*TASK DETAILS*. From the listing below, copy only the lines from the line that contains "(** [releaseActive]: the" to the line that contains "(** ** The session *)", counting those two lines as part of the copy.

*DATA*.

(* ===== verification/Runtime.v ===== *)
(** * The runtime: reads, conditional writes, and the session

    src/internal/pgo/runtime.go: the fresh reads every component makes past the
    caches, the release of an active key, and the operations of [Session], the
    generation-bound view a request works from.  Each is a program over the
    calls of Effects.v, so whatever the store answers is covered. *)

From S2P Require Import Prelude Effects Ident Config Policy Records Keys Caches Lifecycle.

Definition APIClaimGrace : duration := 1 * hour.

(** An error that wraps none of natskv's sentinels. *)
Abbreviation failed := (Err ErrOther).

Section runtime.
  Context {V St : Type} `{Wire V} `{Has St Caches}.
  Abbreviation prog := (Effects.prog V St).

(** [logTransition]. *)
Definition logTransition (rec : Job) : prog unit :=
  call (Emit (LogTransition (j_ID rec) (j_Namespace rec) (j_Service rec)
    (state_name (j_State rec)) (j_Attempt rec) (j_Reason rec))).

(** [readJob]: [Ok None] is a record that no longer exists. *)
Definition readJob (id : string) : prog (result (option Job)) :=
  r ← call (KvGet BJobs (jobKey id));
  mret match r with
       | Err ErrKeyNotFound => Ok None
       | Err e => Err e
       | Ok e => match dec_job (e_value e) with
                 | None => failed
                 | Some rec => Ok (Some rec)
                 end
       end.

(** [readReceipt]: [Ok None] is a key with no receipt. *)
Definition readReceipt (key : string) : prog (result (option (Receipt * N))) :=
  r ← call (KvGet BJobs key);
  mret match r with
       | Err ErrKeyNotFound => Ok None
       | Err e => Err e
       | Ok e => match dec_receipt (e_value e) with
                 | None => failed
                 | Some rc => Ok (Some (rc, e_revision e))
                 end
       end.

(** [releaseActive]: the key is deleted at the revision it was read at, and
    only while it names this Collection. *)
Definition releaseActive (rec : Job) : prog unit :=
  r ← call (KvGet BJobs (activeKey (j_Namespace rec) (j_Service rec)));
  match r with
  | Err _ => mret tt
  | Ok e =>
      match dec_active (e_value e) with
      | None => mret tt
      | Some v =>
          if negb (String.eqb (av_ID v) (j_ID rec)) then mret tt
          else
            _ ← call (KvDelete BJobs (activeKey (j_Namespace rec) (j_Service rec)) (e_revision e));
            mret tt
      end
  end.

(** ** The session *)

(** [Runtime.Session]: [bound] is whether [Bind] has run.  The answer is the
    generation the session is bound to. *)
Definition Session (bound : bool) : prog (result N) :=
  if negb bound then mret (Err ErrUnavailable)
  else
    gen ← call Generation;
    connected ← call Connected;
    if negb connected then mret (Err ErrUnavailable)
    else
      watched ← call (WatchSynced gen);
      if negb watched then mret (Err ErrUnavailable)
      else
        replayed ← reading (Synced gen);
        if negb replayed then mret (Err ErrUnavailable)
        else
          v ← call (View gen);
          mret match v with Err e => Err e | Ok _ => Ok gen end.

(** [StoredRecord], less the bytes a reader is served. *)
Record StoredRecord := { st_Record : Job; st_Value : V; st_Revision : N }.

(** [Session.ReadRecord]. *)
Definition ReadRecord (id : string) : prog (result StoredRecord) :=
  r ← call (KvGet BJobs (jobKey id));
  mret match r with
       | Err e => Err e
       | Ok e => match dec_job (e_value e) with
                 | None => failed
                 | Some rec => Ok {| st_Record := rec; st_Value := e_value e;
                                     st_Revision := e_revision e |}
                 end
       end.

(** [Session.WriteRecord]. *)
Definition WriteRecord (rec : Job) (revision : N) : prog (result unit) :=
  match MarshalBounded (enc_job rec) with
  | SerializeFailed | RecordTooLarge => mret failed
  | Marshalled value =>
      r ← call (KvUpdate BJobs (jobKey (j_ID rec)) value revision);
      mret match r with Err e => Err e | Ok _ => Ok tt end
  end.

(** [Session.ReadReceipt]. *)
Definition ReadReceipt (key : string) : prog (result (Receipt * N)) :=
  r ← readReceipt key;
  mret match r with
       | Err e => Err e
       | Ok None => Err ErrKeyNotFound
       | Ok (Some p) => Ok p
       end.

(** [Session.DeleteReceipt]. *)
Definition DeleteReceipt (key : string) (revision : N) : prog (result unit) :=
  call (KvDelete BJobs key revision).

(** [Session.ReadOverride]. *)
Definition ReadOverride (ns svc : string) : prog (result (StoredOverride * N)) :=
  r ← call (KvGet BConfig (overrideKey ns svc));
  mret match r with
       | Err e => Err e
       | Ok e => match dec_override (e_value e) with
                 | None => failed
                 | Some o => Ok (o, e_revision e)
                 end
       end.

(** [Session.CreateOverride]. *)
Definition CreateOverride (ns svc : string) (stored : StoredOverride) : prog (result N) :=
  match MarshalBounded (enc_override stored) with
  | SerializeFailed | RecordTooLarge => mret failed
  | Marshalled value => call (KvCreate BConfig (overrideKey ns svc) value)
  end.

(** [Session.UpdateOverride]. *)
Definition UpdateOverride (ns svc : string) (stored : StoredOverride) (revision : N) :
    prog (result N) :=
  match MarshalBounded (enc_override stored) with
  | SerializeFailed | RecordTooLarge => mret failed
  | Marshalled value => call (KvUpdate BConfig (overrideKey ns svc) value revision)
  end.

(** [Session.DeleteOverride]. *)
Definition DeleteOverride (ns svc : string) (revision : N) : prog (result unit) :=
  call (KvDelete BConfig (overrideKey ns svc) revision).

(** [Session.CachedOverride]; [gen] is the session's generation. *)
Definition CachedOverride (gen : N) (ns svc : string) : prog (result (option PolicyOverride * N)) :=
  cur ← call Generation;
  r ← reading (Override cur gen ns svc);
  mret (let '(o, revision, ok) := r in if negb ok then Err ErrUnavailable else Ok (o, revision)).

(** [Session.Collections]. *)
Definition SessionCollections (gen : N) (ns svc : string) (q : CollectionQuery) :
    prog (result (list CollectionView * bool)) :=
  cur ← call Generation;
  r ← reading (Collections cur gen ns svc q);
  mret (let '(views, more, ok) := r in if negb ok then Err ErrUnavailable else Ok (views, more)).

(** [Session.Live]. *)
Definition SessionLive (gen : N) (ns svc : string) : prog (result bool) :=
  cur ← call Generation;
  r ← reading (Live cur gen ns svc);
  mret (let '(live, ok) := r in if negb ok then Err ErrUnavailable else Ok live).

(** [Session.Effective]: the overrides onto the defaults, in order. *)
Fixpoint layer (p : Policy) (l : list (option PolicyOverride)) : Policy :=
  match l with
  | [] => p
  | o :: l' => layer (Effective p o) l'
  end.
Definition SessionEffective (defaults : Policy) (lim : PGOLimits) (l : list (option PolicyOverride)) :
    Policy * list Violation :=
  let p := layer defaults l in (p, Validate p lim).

*FINISHED TASK*.
(** [releaseActive]: the key is deleted at the revision it was read at, and
    only while it names this Collection. *)
Definition releaseActive (rec : Job) : prog unit :=
  r ← call (KvGet BJobs (activeKey (j_Namespace rec) (j_Service rec)));
  match r with
  | Err _ => mret tt
  | Ok e =>
      match dec_active (e_value e) with
      | None => mret tt
      | Some v =>
          if negb (String.eqb (av_ID v) (j_ID rec)) then mret tt
          else
            _ ← call (KvDelete BJobs (activeKey (j_Namespace rec) (j_Service rec)) (e_revision e));
            mret tt
      end
  end.

(** ** The session *)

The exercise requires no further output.